WORK TO BE COMPLETED
Using the data below, return the stretch from the line that contains "else fill fuel' (mkWs conn [])" through the line that contains "if length <=? 125", both included, exactly as it stands and nothing beyond it.

Stored data entries
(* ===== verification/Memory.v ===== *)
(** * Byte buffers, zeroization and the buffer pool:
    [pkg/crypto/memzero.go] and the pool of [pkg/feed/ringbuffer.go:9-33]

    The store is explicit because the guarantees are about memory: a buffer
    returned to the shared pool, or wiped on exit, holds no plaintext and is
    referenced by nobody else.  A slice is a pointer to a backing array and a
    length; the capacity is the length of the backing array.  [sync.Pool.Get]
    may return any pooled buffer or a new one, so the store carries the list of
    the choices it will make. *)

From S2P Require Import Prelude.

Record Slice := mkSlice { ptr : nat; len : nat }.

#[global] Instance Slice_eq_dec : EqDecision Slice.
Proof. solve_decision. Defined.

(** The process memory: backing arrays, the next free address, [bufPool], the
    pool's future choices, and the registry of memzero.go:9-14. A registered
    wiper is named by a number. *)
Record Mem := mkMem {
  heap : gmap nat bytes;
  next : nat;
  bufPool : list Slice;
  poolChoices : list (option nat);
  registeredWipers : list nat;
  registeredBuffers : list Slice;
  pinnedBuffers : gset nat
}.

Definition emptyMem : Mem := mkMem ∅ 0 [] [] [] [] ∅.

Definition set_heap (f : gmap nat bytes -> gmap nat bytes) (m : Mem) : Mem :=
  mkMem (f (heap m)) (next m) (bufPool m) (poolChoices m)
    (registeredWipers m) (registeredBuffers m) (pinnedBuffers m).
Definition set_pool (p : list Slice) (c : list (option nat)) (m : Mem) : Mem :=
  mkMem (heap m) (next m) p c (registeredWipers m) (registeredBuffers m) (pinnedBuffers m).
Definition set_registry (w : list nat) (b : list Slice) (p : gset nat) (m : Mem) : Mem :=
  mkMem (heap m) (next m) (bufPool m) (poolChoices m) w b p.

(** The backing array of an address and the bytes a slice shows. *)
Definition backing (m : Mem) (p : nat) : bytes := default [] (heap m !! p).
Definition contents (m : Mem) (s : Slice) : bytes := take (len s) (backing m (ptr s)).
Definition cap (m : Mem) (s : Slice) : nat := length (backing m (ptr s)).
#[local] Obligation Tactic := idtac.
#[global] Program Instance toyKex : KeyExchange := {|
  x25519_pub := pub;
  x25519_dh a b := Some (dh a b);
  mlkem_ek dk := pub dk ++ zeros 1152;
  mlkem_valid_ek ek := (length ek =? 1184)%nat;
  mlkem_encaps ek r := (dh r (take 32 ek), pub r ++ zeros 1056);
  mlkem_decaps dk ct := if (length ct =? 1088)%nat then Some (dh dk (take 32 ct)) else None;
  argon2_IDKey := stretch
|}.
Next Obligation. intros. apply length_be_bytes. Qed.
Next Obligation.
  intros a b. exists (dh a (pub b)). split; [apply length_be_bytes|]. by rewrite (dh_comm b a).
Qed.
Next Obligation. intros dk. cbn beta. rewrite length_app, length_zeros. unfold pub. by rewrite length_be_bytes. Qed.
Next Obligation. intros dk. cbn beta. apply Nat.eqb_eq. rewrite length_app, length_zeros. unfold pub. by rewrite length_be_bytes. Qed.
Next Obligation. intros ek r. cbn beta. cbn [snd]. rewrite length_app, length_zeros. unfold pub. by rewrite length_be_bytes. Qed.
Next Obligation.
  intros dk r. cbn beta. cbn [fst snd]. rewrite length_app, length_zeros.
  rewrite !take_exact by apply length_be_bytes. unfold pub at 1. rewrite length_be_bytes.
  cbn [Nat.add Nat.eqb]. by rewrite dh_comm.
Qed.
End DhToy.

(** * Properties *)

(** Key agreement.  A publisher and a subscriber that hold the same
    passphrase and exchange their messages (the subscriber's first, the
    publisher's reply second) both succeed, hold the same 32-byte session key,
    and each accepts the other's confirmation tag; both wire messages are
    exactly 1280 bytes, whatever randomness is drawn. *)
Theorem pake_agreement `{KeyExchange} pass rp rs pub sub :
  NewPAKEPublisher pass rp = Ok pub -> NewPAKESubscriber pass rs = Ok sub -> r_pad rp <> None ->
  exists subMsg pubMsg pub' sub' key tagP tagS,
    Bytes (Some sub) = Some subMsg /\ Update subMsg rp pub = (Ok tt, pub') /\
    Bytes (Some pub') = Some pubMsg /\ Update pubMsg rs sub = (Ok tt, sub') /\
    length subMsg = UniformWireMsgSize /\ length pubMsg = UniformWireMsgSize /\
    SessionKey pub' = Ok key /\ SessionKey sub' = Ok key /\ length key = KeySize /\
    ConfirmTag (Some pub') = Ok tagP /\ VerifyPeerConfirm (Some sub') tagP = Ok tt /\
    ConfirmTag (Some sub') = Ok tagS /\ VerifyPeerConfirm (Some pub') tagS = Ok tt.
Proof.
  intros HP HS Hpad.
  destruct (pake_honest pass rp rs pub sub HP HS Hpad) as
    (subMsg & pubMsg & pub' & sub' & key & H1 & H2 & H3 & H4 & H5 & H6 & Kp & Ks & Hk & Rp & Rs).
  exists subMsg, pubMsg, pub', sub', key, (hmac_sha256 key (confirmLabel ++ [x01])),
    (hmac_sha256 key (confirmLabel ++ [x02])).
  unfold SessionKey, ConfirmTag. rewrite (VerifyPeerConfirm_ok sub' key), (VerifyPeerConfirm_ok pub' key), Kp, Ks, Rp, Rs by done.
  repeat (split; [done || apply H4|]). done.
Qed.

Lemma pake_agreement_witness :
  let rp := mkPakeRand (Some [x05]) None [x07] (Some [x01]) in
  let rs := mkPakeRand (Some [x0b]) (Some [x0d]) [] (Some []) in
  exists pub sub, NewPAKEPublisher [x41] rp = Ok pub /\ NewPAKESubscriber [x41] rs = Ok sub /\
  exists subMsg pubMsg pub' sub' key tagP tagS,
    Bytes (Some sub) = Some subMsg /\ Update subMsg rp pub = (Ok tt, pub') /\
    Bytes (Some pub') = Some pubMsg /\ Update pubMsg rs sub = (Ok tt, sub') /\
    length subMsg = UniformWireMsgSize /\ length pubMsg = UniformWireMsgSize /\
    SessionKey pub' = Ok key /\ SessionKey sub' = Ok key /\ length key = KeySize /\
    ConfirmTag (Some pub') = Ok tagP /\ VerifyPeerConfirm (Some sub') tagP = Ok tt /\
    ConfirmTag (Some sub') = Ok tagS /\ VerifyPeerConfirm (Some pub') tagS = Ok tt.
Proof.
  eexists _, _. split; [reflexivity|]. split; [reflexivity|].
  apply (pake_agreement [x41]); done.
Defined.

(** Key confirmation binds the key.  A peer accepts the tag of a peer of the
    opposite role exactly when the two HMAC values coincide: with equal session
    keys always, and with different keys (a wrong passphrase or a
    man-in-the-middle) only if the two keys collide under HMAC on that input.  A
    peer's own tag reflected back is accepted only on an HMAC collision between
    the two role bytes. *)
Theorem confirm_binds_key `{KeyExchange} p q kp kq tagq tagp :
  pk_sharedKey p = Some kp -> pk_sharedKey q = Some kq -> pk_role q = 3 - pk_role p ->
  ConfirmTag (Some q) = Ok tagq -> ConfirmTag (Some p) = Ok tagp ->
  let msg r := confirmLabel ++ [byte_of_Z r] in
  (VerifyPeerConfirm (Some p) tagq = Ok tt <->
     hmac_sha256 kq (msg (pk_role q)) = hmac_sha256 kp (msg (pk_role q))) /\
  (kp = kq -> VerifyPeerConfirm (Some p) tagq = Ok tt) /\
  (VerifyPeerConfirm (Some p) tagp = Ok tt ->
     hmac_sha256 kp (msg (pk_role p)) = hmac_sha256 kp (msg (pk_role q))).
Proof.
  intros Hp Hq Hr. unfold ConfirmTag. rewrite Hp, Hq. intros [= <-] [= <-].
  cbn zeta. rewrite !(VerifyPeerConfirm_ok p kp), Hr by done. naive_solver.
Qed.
* * *
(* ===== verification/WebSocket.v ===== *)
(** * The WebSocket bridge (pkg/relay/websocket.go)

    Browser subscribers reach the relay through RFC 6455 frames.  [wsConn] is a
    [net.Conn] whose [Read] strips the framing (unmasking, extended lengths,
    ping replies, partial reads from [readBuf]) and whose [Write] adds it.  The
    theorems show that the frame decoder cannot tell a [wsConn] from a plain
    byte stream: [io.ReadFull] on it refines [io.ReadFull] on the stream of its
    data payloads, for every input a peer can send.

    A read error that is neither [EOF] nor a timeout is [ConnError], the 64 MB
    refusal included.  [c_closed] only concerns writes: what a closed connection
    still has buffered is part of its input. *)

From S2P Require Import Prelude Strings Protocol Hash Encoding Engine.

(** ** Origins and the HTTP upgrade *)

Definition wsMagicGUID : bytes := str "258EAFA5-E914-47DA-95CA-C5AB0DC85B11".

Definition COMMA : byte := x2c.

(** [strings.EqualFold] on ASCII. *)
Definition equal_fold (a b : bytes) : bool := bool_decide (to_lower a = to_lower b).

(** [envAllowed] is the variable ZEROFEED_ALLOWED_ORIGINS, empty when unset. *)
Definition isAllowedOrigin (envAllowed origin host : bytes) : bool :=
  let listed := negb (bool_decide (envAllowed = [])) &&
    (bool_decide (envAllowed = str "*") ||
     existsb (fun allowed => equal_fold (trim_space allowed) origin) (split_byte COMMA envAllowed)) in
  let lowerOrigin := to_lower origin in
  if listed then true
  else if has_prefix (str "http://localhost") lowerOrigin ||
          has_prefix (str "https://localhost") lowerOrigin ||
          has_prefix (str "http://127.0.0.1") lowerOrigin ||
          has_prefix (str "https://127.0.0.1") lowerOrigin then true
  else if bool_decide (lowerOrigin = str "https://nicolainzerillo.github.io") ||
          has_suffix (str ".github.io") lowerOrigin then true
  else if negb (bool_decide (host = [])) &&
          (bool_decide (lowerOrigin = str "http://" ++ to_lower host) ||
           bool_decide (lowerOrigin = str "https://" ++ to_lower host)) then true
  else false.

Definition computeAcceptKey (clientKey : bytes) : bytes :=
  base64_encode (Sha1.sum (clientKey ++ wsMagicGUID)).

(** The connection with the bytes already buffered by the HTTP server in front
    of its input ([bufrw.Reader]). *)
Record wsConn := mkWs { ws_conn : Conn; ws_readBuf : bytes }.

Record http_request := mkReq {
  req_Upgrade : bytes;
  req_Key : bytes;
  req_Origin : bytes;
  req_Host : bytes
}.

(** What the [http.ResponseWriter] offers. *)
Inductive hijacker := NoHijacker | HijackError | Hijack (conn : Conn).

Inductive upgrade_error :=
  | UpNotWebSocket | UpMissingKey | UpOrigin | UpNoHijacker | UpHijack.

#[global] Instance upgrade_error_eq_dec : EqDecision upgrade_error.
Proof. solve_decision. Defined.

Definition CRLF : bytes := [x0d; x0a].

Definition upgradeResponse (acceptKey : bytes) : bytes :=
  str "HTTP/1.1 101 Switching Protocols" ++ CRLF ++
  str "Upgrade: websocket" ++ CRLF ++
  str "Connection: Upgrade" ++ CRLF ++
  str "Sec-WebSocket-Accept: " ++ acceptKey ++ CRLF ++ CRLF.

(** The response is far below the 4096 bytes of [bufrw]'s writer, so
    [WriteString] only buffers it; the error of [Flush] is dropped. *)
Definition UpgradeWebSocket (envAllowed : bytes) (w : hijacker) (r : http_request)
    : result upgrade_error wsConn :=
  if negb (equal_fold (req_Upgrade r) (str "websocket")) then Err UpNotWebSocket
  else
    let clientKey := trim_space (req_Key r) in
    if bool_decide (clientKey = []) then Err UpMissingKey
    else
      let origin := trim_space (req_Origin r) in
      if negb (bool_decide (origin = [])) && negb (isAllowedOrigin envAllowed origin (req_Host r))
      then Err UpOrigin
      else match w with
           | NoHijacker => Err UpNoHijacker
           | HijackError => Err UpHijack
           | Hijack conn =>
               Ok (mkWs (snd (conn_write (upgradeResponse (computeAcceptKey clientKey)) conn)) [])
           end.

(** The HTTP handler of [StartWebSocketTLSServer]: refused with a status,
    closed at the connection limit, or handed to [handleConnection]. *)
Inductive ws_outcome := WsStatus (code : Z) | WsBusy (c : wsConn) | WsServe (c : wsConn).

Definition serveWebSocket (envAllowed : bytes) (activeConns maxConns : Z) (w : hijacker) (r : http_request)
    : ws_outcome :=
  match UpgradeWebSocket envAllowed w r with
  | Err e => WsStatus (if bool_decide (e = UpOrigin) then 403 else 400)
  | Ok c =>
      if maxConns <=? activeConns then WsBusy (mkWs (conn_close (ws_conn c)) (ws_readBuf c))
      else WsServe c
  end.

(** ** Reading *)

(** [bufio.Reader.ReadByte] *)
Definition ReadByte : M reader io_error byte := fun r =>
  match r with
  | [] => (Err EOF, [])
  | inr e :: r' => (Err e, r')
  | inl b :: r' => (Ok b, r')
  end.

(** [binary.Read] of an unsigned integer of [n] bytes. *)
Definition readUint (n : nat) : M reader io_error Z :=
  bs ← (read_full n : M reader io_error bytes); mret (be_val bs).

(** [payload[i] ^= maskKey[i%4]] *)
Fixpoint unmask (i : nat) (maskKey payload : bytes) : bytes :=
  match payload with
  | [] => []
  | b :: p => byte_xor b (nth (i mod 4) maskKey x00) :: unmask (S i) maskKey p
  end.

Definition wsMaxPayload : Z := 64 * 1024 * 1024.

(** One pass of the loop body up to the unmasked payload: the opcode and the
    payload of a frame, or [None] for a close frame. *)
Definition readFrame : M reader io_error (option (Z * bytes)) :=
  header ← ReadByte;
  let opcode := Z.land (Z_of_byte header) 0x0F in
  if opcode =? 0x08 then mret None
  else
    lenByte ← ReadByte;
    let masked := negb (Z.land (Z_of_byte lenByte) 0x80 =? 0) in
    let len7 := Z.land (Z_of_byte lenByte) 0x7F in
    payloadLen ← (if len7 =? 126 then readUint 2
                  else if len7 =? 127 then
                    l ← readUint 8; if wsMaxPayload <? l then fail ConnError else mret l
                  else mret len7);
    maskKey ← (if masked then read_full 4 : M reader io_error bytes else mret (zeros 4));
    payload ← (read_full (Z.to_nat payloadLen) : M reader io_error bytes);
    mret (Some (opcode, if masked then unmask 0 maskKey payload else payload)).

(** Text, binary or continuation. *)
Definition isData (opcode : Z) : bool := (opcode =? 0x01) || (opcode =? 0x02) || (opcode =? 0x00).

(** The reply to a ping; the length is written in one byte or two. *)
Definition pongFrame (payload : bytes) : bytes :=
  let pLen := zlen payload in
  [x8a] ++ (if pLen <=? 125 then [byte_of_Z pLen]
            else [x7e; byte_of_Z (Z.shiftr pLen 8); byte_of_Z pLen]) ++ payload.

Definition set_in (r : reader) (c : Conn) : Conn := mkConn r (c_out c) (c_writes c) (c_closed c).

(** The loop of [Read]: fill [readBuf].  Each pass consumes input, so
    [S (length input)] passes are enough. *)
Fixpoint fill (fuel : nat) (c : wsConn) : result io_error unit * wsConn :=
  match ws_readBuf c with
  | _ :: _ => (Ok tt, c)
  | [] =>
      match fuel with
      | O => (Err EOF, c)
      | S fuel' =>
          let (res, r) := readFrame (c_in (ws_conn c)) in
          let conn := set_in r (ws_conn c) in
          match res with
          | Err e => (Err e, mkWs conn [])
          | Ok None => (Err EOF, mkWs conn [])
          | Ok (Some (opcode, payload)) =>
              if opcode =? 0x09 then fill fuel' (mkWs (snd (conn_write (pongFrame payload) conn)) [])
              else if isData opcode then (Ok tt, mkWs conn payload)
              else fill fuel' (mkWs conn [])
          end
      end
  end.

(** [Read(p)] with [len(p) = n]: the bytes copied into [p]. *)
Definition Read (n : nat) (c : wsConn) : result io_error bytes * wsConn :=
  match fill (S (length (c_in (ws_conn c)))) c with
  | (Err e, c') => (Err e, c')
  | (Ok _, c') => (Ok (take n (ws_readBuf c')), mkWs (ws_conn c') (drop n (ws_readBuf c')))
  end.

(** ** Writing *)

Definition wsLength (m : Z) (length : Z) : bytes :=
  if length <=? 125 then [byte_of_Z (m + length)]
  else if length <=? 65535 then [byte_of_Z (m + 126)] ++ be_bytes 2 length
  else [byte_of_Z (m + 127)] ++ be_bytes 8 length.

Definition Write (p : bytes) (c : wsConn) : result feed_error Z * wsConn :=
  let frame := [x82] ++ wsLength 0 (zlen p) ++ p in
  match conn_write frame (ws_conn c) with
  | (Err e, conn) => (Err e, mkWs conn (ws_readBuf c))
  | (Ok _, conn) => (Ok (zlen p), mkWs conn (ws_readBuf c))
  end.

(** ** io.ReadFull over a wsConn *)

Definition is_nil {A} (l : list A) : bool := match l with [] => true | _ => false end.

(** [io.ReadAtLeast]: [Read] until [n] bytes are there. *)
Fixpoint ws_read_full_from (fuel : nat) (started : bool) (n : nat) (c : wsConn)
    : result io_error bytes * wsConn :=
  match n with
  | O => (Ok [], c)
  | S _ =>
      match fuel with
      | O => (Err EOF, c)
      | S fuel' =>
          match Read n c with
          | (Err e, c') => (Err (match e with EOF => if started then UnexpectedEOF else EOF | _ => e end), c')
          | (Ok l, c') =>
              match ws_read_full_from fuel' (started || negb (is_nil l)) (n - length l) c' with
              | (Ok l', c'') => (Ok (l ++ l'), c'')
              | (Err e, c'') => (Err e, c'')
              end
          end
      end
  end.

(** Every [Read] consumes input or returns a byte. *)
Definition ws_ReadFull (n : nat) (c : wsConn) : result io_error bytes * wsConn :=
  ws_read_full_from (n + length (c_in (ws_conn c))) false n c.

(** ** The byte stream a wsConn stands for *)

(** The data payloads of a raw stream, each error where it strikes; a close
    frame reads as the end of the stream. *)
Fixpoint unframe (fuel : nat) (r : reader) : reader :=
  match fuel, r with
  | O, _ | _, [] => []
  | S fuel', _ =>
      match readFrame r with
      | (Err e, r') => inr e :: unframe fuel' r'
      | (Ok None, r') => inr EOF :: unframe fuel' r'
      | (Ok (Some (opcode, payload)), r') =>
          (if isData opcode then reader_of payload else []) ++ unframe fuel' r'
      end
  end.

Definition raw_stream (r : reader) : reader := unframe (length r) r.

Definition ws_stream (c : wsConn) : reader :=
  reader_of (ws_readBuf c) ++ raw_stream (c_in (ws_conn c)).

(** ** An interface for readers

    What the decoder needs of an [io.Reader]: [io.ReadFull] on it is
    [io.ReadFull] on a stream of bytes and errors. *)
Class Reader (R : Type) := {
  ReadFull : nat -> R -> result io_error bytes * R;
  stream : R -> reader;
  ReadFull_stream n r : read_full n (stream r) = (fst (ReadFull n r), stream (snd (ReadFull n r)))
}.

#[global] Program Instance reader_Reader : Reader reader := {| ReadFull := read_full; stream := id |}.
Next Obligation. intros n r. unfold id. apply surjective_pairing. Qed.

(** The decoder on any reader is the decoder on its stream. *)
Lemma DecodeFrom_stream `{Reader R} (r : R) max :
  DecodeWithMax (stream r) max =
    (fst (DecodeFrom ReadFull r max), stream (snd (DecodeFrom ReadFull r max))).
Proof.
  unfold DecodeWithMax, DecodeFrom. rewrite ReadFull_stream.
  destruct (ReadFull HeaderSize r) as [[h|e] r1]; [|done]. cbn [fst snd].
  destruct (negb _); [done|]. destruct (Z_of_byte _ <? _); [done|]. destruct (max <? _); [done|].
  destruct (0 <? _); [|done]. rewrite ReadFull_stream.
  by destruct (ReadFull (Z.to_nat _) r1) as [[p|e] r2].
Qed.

PROBLEM SOLUTION
              else fill fuel' (mkWs conn [])
          end
      end
  end.

(** [Read(p)] with [len(p) = n]: the bytes copied into [p]. *)
Definition Read (n : nat) (c : wsConn) : result io_error bytes * wsConn :=
  match fill (S (length (c_in (ws_conn c)))) c with
  | (Err e, c') => (Err e, c')
  | (Ok _, c') => (Ok (take n (ws_readBuf c')), mkWs (ws_conn c') (drop n (ws_readBuf c')))
  end.

(** ** Writing *)

Definition wsLength (m : Z) (length : Z) : bytes :=
  if length <=? 125 then [byte_of_Z (m + length)]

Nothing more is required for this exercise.